Fernazès le poète se trouve plongé
au cœur de son poème épique.
Comment Darius fils d'Hystaspès s'est trouvé
à la tête du royaume des Perses
(c'est de lui que descend notre glorieux roi
Mithridate, Dionysos et Eupator). Mais à ce point
la chose prend une tournure philosophique,
il faut analyser les sentiments qui dominaient Darius:
peut-être orgueil, ivresse - oú alors
le sentiment de la vanité des grandeurs.
Le poète est profondément plongé dans ses pensées.

C'est alors que son serviteur arrive en courant
et lui annonce la grave nouvelle.
La guerre avec les Romains vient de commencer.
La plupart de nos troupes ont déjà franchi la frontière.
Le poète est anéanti. Quel désastre!

Comment donc à présent notre glorieux roi,
Mithridate, Dionysos et Eupator,
pourrait-il s'occuper de poèmes grecs.
En pleine guerre –pensez-y, de poèmes grecs!

Fernazès est exaspéré.
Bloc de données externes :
(* ===== verification/ErrorHandling.v ===== *)
(** * Error handling operators ([ice-rpc-rx/src/transform/error_handling.rs])

    [catch_error] and [retry_with].  A failed [expect] is a poll that never
    answers.  Timers belong to the runtime: what [rt::sleep] returns and how it
    answers its polls are parameters. *)

From S2P Require Import Prelude Text Event Stream.

(** A sequence up to and including its first terminal. *)
Fixpoint until_terminal {T E} (l : list (Event T E)) : list (Event T E) :=
  match l with
  | [] => []
  | ev :: l' => if is_terminal ev then [ev] else ev :: until_terminal l'
  end.

(** ** [catch_error] *)

Section catch_error.
(** [R] is the recovery stream; the selector is consumed by its call. *)
Context {S R T E : Type} `{Stream S (Event T E)} `{Stream R (Event T E)}.

Record CatchError : Type := MkCatchError {
  ce_source : S;
  ce_f : option (E → R);
  ce_recovery : option R;
  ce_finished : bool
}.

Definition catch_error_new (s : S) (f : E → R) : CatchError := MkCatchError s (Some f) None false.

Abbreviation ce_answer := (CatchError + (poll (option (Event T E)) * CatchError))%type.

Definition CatchError_body (this : CatchError) : ce_answer :=
  if ce_finished this then inr (Ready None, this)
  else
    match ce_recovery this with
    | Some r =>
        match poll_next r with
        | (Ready (Some event), r') =>
            inr (Ready (Some event),
                 MkCatchError (ce_source this) (ce_f this) (Some r')
                   (if is_terminal event then true else ce_finished this))
        | (Ready None, r') =>
            inr (Ready None, MkCatchError (ce_source this) (ce_f this) (Some r') true)
        | (Pending, r') =>
            inr (Pending, MkCatchError (ce_source this) (ce_f this) (Some r') (ce_finished this))
        end
    | None =>
        match poll_next (ce_source this) with
        | (Ready (Some (Next v)), s) =>
            inr (Ready (Some (Next v)), MkCatchError s (ce_f this) None (ce_finished this))
        | (Ready (Some (Error (Business e))), s) =>
            match ce_f this with
            | Some f => inl (MkCatchError s None (Some (f e)) (ce_finished this))
            | None => inr (Pending, this)
            end
        | (Ready (Some (Error other)), s) =>
            inr (Ready (Some (Error other)), MkCatchError s (ce_f this) None true)
        | (Ready (Some Complete), s) =>
            inr (Ready (Some Complete), MkCatchError s (ce_f this) None true)
        | (Ready None, s) => inr (Ready None, MkCatchError s (ce_f this) None true)
        | (Pending, s) => inr (Pending, MkCatchError s (ce_f this) None (ce_finished this))
        end
    end.

(** A round trip happens once, when the recovery is installed. *)
Definition CatchError_measure (this : CatchError) : nat :=
  match ce_recovery this with Some _ => 0 | None => 1 end.

#[export] Instance CatchError_poll_next : Stream CatchError (Event T E) :=
  rust_loop CatchError_body CatchError_measure (λ this, (Pending, this)).

Lemma CatchError_decreases o o' :
  CatchError_body o = inl o' → CatchError_measure o' < CatchError_measure o.
Proof.
  unfold CatchError_body, CatchError_measure. intros Hb.
  repeat case_match; simplify_eq/=. lia.
Qed.

Ltac ce_step := loop_step @CatchError_body CatchError_decreases.

Lemma ce_over s f r : yields (MkCatchError s f r true) [].
Proof. ce_step. Qed.

Lemma ce_recovering s f r l : yields r l →
  yields (MkCatchError s f (Some r) false) (until_terminal l).
Proof.
  induction 1 as [r r1 Hp|r r1 l Hp Hy IH|r r1 ev l Hp Hy IH]; simpl.
  - ce_step.
  - ce_step. done.
  - destruct (is_terminal ev) eqn:Ht; ce_step; [apply ce_over|done].
Qed.

(** [catch_error] replaces a business failure and nothing else: the
    values before it stay emitted, the recovery stream's events follow up to
    its own terminal, whatever its pauses; a technical error, a completion
    and an abrupt close pass through without the selector being called. *)
Theorem catch_error_recovers s f vs fin l :
  ending fin → yields s (map Next vs ++ fin) →
  (∀ e, fin = [Error (Business e)] → yields (f e) l) →
  yields (catch_error_new s f)
    (map Next vs ++ match fin with [Error (Business _)] => until_terminal l | _ => fin end).
Proof.
  intros Hf Hy. remember (map Next vs ++ fin) as ls eqn:Hl. unfold catch_error_new. revert vs Hl.
  induction Hy as [s s1 Hp|s s1 ls Hp Hy IH|s s1 ev ls Hp Hy IH]; intros vs Hl Hrec.
  - destruct vs; [|done]. simpl in Hl. subst fin. ce_step.
  - ce_step. by apply IH.
  - destruct vs as [|v vs]; simplify_eq/=; [|ce_step; by apply IH].
    inversion Hf; simplify_eq. destruct ev as [| |[e|e|]]; [done|..].
    + ce_step. apply ce_over.
    + ce_step. by apply ce_recovering, (Hrec e).
    + ce_step. apply ce_over.
    + ce_step. apply ce_over.
Qed.
End catch_error.

Lemma catch_error_recovers_witness :
  yields (catch_error_new (MkScript [Ready (Next 1); Ready (Error (Business 4))])
           (λ e, MkScript [Pending; Ready (Next e); Ready Complete])) [Next 1; Next 4; Complete].
Proof.
  apply (catch_error_recovers (MkScript [Ready (Next 1); Ready (Error (Business 4))])
    (λ e, MkScript [Pending; Ready (Next e); Ready Complete]) [1] [Error (Business 4)]
    [Next 4; Complete]).
  - by constructor.
  - apply (script_yields [Ready (Next 1); Ready (Error (Business 4))]).
  - intros e [= <-]. apply (script_yields [Pending; Ready (Next 4); Ready Complete]).
Defined.

(** ** [retry_with] *)

Record RetryPolicy : Type := MkRetryPolicy {
  attempts : nat;
  delay : Z;
  only_retryable : bool
}.

Definition RetryPolicy_default : RetryPolicy := MkRetryPolicy 1 0 false.

Definition should_retry {E} (started : nat) (policy : RetryPolicy) (error : ObservableError E) : bool :=
  if Nat.max (attempts policy) 1 <=? started then false
  else if negb (only_retryable policy) then true
  else match error with
       | Technical transport => is_retryable transport
       | _ => false
       end.

Section retry.
(** The factory over its state [X], its future [Fut], the stream [R] of an
    attempt; timers [Sl] drawn from the runtime [W]. *)
Context {X Fut R W Sl T E : Type} `{Stream R (Event T E)}.
Context (factory : X → Fut * X) (fut_poll : Fut → poll R * Fut).
Context (rt_sleep : W → Z → Sl * W) (sleep_poll : Sl → poll () * Sl).

Record Retrying : Type := MkRetrying {
  rt_factory : X;
  rt_world : W;
  rt_policy : RetryPolicy;
  rt_attempts : nat;
  rt_pending : option Fut;
  rt_stream : option R;
  rt_sleeping : option Sl;
  rt_finished : bool
}.

Definition retrying_new (x : X) (w : W) (policy : RetryPolicy) : Retrying :=
  MkRetrying x w policy 0 None None None false.

Abbreviation rt_answer := (Retrying + (poll (option (Event T E)) * Retrying))%type.

(** The pause before an attempt. *)
Definition retry_pause (this : Retrying) : rt_answer :=
  let '(MkRetrying x w pol n p s sl fin) := this in
  match sl with
  | Some sleep =>
      match sleep_poll sleep with
      | (Ready _, _) => inl (MkRetrying x w pol n p s None fin)
      | (Pending, sleep') => inr (Pending, MkRetrying x w pol n p s (Some sleep') fin)
      end
  | None => inl this
  end.

(** Start an attempt when none is under way, and await its future. *)
Definition retry_start (this : Retrying) : rt_answer :=
  let '(MkRetrying x w pol n p s sl fin) :=
    match rt_pending this, rt_stream this with
    | None, None =>
        let (future, x') := factory (rt_factory this) in
        MkRetrying x' (rt_world this) (rt_policy this) (S (rt_attempts this)) (Some future) None
          (rt_sleeping this) (rt_finished this)
    | _, _ => this
    end in
  match p with
  | Some future =>
      match fut_poll future with
      | (Ready observable, _) => inl (MkRetrying x w pol n None (Some observable) sl fin)
      | (Pending, future') => inr (Pending, MkRetrying x w pol n (Some future') s sl fin)
      end
  | None => inl (MkRetrying x w pol n p s sl fin)
  end.

(** Forward the attempt's events; [inl] goes round for another attempt. *)
Definition retry_forward (this : Retrying) : rt_answer :=
  let '(MkRetrying x w pol n p s sl fin) := this in
  match s with
  | Some stream =>
      match poll_next stream with
      | (Ready (Some (Next value)), stream') =>
          inr (Ready (Some (Next value)), MkRetrying x w pol n p (Some stream') sl fin)
      | (Ready (Some (Error error)), _) =>
          if should_retry n pol error then
            if (0 <? delay pol)%Z then
              let (sleep, w') := rt_sleep w (delay pol) in
              inl (MkRetrying x w' pol n p None (Some sleep) fin)
            else inl (MkRetrying x w pol n p None sl fin)
          else inr (Ready (Some (Error error)), MkRetrying x w pol n p None sl true)
      | (Ready (Some Complete), _) =>
          inr (Ready (Some Complete), MkRetrying x w pol n p None sl true)
      | (Ready None, _) => inr (Ready None, MkRetrying x w pol n p None sl true)
      | (Pending, stream') => inr (Pending, MkRetrying x w pol n p (Some stream') sl fin)
      end
  | None => inl this
  end.

Definition Retrying_body (this : Retrying) : rt_answer :=
  if rt_finished this then inr (Ready None, this)
  else match retry_pause this with
       | inr r => inr r
       | inl this =>
           match retry_start this with
           | inr r => inr r
           | inl this => retry_forward this
           end
       end.

(** Attempts left, doubled, and one for an attempt under way. *)
Definition Retrying_measure (this : Retrying) : nat :=
  2 * (Nat.max (attempts (rt_policy this)) 1 - rt_attempts this) +
  match rt_pending this, rt_stream this with None, None => 0 | _, _ => 1 end.

#[export] Instance Retrying_poll_next : Stream Retrying (Event T E) :=
  rust_loop Retrying_body Retrying_measure (λ this, (Pending, this)).

Lemma retry_forward_inl o o' : retry_forward o = inl o' → is_Some (rt_stream o) →
  rt_pending o = None →
  rt_attempts o' = rt_attempts o ∧ rt_policy o' = rt_policy o ∧ rt_pending o' = None ∧
  rt_stream o' = None ∧ rt_attempts o < Nat.max (attempts (rt_policy o)) 1.
Proof.
  destruct o as [x w pol n p s sl fin]. unfold retry_forward, should_retry; simpl.
  intros Hb [stream ->] ->. repeat case_match; simplify_eq/=;
    repeat match goal with Hx : (_ <=? _) = false |- _ => apply Nat.leb_gt in Hx end; done.
Qed.

Lemma Retrying_decreases o o' :
  Retrying_body o = inl o' → Retrying_measure o' < Retrying_measure o.
Proof.
  destruct o as [x w pol n p s sl fin]. unfold Retrying_body; simpl.
  destruct fin; [done|].
  assert (Hstart : ∀ sl, match retry_start (MkRetrying x w pol n p s sl false) with
    | inr r => inr r | inl this => retry_forward this end = inl o' →
    Retrying_measure o' < Retrying_measure (MkRetrying x w pol n p s sl false)).
  { intros sl'. unfold retry_start; simpl.
    assert (Hfw : ∀ x' n' s' sl'',
      retry_forward (MkRetrying x' w pol n' None (Some s') sl'' false) = inl o' →
      Retrying_measure o' = 2 * (Nat.max (attempts pol) 1 - n') ∧ n' < Nat.max (attempts pol) 1).
    { intros x' n' s' sl'' Hb. apply retry_forward_inl in Hb as (H1 & H2 & H3 & H4 & H5); [|done..].
      unfold Retrying_measure. rewrite H1, H2, H3, H4. simpl in *. split; [lia|done]. }
    unfold Retrying_measure at 2; simpl.
    destruct p as [fut|], s as [stream|]; [..|destruct (factory x) as [fut x']]; simpl;
      try (destruct (fut_poll fut) as [[|r] fut'']; [done|]);
      intros Hb; apply Hfw in Hb as [-> ?]; lia. }
  destruct sl as [sleep|]; [|apply Hstart].
  destruct (sleep_poll sleep) as [[|u] sleep']; [done|]. intros Hb. by apply Hstart in Hb.
Qed.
Quelle malchance!
Il était certain qu'avec "Darius" il se ferait valoir
et réduirait en silence ses détracteurs, ces envieux.
Quel ajournement dans ses desseins.

Et encore, si c'était tout!
Il faudrait savoir aussi si l'on est en sécurité à Amissos.
La ville n'est pas assez fortifiée.
Les Romains sont des ennemis atroces.
Pouvons-nous - nous les Cappadociens -
les affronter? Est-ce possible?
Grands Dieux, protecteurs de l'Asie secourez-nous. –

Cependant malgré tout ce désastre et son trouble
l'idée poétique revient avec insistance –
le plus probable - bien sûr! - ce serait d'orgueil et d'ivresse;
comblé d'orgueil et d'ivresse devait être Darius.